**ABOUT THIS TASK:** Where the line with "v_now v <= v_now v' /\ (v_rds" appears below, start writing out lines exactly, and finish with the line with "fl (e : ev M", which is included; write out nothing else.

*** Opening RECORDED INFORMATION ***

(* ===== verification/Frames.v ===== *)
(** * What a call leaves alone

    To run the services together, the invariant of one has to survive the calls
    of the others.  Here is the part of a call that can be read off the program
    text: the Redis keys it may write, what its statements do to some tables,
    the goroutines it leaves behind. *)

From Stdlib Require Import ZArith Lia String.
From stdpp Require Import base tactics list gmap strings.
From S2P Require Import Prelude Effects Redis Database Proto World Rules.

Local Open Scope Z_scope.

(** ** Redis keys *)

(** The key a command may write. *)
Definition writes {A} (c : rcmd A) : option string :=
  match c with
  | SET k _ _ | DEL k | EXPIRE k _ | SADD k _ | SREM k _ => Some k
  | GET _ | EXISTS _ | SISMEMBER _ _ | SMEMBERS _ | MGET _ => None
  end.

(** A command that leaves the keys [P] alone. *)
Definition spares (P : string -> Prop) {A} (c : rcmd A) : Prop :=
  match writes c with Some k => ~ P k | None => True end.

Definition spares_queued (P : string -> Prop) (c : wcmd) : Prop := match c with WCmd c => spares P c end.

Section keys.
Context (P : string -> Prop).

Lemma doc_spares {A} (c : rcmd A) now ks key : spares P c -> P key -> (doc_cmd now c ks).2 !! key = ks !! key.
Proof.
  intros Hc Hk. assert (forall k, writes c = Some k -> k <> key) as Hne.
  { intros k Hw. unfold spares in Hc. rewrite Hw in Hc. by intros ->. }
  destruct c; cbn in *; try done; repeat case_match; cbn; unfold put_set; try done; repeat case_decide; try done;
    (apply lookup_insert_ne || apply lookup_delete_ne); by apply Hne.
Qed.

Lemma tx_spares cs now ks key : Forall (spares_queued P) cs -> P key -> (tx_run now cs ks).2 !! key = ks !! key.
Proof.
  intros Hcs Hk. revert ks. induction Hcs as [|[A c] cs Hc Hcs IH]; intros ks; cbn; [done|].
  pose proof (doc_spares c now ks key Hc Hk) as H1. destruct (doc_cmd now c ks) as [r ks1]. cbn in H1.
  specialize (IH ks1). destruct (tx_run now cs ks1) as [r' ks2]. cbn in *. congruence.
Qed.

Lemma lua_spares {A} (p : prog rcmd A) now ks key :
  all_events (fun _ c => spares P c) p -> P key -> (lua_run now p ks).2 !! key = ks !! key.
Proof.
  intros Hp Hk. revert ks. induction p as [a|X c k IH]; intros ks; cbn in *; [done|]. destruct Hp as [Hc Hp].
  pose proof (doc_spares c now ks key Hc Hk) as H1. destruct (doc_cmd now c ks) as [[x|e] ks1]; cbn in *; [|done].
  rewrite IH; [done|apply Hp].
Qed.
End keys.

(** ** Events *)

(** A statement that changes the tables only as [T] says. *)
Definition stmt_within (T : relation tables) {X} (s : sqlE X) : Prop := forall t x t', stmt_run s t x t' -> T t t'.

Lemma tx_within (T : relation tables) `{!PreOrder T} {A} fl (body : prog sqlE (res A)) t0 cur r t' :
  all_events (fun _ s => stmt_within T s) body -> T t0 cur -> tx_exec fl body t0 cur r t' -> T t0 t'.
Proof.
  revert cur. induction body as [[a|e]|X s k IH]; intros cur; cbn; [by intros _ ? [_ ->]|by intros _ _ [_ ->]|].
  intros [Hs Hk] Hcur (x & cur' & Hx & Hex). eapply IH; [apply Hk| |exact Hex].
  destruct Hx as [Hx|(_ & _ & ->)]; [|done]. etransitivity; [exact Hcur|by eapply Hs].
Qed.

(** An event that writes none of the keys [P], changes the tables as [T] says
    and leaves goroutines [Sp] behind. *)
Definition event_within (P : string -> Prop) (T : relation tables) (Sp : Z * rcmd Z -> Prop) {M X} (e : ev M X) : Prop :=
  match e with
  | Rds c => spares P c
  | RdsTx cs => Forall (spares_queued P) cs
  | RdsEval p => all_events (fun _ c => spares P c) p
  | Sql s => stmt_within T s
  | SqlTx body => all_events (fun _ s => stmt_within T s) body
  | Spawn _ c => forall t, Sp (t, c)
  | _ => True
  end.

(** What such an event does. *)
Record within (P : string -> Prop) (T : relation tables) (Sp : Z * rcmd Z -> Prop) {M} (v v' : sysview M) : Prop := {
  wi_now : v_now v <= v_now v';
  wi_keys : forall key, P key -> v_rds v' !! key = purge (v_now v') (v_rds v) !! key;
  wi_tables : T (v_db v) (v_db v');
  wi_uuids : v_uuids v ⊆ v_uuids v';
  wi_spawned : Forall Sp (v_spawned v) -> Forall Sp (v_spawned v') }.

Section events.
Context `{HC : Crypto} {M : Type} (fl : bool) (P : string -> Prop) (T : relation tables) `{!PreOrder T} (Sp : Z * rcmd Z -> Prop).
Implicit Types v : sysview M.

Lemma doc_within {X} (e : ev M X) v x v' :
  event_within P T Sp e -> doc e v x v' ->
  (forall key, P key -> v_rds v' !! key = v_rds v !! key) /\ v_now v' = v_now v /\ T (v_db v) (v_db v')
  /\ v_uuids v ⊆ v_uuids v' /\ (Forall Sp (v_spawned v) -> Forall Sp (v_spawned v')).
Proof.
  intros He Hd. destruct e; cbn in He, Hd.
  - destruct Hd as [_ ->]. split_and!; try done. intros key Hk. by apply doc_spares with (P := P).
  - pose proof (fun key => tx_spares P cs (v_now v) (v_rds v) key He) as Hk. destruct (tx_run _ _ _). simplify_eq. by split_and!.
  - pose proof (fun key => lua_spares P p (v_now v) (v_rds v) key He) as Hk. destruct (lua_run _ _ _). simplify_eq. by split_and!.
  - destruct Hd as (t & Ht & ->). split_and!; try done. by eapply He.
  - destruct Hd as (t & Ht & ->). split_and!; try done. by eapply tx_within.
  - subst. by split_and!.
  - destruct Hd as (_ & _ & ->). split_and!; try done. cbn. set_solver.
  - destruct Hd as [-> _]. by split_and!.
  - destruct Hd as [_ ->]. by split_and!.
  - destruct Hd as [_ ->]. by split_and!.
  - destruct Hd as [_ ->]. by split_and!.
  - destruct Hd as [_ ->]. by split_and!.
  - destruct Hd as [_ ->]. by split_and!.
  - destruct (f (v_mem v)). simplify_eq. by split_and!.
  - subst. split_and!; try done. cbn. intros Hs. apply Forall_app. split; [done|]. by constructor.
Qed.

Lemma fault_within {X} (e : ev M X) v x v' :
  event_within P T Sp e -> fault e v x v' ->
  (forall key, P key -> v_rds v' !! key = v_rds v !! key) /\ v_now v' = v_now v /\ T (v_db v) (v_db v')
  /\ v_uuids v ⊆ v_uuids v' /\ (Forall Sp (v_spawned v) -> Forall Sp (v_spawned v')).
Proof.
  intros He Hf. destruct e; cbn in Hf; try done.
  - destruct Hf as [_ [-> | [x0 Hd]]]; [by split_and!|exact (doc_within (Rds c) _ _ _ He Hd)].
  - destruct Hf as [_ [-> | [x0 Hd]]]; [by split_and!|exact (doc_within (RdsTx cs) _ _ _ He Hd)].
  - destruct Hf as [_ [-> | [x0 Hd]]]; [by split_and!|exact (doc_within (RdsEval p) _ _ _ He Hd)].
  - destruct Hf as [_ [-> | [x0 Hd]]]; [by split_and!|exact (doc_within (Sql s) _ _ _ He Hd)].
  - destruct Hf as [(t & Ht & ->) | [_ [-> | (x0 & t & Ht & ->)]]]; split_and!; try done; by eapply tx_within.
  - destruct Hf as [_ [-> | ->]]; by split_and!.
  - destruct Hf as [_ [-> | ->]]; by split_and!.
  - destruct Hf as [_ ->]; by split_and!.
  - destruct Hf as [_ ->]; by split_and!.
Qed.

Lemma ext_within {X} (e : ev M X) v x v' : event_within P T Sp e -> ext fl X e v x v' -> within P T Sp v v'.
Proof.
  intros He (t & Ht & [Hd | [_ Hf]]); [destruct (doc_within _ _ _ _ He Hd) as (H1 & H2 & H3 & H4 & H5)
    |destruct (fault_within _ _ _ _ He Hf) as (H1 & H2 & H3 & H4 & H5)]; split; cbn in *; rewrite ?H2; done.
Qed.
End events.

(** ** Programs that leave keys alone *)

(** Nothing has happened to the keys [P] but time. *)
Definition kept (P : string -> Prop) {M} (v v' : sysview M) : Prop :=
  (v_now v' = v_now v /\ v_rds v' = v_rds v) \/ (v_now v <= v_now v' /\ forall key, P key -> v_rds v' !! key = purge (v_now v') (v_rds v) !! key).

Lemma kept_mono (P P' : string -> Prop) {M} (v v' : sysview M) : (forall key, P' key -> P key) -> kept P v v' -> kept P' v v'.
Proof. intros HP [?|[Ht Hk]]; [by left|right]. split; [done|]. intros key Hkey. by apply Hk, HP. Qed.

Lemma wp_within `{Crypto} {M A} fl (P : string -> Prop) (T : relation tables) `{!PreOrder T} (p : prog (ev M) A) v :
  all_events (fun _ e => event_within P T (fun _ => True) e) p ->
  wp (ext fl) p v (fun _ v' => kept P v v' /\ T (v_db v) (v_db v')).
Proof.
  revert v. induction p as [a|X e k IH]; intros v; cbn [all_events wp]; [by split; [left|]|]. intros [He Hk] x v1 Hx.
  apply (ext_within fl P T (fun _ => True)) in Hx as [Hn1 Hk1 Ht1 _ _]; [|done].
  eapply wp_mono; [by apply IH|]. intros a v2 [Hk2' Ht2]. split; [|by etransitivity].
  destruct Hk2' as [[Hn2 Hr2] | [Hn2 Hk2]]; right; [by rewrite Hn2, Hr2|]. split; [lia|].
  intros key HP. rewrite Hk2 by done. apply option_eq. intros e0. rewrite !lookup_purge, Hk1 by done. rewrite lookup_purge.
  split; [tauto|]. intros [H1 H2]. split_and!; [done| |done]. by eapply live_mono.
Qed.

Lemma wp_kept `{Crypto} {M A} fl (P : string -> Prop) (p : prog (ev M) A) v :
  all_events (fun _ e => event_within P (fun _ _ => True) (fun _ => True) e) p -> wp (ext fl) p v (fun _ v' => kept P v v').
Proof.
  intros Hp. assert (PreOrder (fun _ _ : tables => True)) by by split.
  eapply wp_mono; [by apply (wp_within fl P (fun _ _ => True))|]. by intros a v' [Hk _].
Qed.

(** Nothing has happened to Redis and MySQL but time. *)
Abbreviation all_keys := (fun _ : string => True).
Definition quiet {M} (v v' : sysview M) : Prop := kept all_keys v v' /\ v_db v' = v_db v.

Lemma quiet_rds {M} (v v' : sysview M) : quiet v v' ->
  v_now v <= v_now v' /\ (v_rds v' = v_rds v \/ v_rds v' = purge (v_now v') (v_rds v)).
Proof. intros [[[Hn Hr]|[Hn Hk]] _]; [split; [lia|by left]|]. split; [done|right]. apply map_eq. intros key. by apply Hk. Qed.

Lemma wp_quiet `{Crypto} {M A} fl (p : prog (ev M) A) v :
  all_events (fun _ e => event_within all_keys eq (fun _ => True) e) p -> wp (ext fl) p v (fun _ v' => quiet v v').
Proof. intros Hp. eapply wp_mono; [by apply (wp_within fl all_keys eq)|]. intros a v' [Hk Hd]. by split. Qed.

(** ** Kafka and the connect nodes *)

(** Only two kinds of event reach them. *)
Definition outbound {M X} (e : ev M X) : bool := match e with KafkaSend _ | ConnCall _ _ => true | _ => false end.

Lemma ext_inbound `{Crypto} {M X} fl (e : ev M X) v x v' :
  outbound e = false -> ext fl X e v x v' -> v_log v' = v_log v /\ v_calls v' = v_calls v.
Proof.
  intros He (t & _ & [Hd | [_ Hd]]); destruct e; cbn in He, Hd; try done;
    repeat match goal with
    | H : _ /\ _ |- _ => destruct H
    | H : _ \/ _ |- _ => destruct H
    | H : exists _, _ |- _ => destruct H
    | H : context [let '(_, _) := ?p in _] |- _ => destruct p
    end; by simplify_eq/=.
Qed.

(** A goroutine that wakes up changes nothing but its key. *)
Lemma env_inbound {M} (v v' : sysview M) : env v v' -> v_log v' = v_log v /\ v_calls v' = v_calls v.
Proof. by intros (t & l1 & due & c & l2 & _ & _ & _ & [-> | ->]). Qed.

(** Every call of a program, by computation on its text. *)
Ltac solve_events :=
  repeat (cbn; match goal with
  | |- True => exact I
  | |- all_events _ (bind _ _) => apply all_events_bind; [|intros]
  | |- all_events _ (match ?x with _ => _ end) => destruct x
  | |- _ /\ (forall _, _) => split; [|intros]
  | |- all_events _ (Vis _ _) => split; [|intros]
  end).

*** Closing RECORDED INFORMATION ***
*** Opening RECORDED INFORMATION ***

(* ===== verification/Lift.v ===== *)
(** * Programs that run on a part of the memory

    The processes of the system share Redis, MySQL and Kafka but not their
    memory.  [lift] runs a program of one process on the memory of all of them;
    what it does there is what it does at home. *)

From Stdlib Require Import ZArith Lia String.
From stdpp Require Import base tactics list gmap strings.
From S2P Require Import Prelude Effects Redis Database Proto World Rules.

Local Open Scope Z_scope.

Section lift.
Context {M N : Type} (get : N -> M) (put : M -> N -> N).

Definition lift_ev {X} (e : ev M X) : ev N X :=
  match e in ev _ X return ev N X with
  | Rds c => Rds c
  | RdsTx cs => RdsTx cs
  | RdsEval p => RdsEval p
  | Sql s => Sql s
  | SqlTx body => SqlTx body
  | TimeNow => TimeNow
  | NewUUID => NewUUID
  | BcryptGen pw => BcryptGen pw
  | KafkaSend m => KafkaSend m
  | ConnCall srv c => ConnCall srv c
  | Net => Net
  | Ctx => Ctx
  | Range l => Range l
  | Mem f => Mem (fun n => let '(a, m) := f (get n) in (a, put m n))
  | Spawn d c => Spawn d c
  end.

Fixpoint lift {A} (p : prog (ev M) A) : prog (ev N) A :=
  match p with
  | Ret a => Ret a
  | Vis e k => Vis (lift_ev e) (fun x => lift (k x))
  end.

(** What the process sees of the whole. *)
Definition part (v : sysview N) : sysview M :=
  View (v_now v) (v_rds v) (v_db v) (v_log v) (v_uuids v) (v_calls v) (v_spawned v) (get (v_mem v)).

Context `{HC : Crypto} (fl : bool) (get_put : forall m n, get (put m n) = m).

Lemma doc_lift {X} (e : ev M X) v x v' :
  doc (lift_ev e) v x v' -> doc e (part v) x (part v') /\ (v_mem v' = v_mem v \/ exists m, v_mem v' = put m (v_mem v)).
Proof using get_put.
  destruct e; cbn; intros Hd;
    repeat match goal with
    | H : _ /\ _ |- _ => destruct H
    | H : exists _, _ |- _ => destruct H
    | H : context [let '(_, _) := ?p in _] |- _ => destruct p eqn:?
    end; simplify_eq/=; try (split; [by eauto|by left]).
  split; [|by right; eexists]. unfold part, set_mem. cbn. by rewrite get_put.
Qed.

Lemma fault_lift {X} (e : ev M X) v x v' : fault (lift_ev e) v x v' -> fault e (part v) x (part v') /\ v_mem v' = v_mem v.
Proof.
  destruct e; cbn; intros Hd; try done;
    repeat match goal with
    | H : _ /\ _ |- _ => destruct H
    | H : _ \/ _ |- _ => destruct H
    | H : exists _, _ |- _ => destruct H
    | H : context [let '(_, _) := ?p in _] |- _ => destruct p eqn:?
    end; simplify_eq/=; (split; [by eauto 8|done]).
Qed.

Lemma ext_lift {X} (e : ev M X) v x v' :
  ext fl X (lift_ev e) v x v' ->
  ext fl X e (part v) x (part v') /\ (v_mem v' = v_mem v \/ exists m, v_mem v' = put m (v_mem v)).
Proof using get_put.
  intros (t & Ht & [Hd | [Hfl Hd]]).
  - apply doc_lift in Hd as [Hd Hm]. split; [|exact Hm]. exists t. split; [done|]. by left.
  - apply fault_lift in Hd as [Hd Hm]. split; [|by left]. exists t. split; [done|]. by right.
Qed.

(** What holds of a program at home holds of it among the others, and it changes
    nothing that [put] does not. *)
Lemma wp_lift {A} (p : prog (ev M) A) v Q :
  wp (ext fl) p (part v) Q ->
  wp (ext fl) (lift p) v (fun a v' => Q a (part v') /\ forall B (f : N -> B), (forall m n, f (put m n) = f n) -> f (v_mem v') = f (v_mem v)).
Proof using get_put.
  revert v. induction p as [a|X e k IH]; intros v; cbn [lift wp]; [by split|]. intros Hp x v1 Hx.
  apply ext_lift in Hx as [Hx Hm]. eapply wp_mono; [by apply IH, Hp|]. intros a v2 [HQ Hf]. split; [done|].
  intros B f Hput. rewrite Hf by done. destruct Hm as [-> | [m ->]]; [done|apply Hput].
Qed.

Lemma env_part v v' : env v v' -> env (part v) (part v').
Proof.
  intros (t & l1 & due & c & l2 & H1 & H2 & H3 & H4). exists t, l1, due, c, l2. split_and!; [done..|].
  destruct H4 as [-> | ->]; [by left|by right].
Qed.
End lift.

*** Closing RECORDED INFORMATION ***

**THE COMPLETED TASK:**
  v_now v <= v_now v' /\ (v_rds v' = v_rds v \/ v_rds v' = purge (v_now v') (v_rds v)).
Proof. intros [[[Hn Hr]|[Hn Hk]] _]; [split; [lia|by left]|]. split; [done|right]. apply map_eq. intros key. by apply Hk. Qed.

Lemma wp_quiet `{Crypto} {M A} fl (p : prog (ev M) A) v :
  all_events (fun _ e => event_within all_keys eq (fun _ => True) e) p -> wp (ext fl) p v (fun _ v' => quiet v v').
Proof. intros Hp. eapply wp_mono; [by apply (wp_within fl all_keys eq)|]. intros a v' [Hk Hd]. by split. Qed.

(** ** Kafka and the connect nodes *)

(** Only two kinds of event reach them. *)
Definition outbound {M X} (e : ev M X) : bool := match e with KafkaSend _ | ConnCall _ _ => true | _ => false end.

Lemma ext_inbound `{Crypto} {M X} fl (e : ev M X) v x v' :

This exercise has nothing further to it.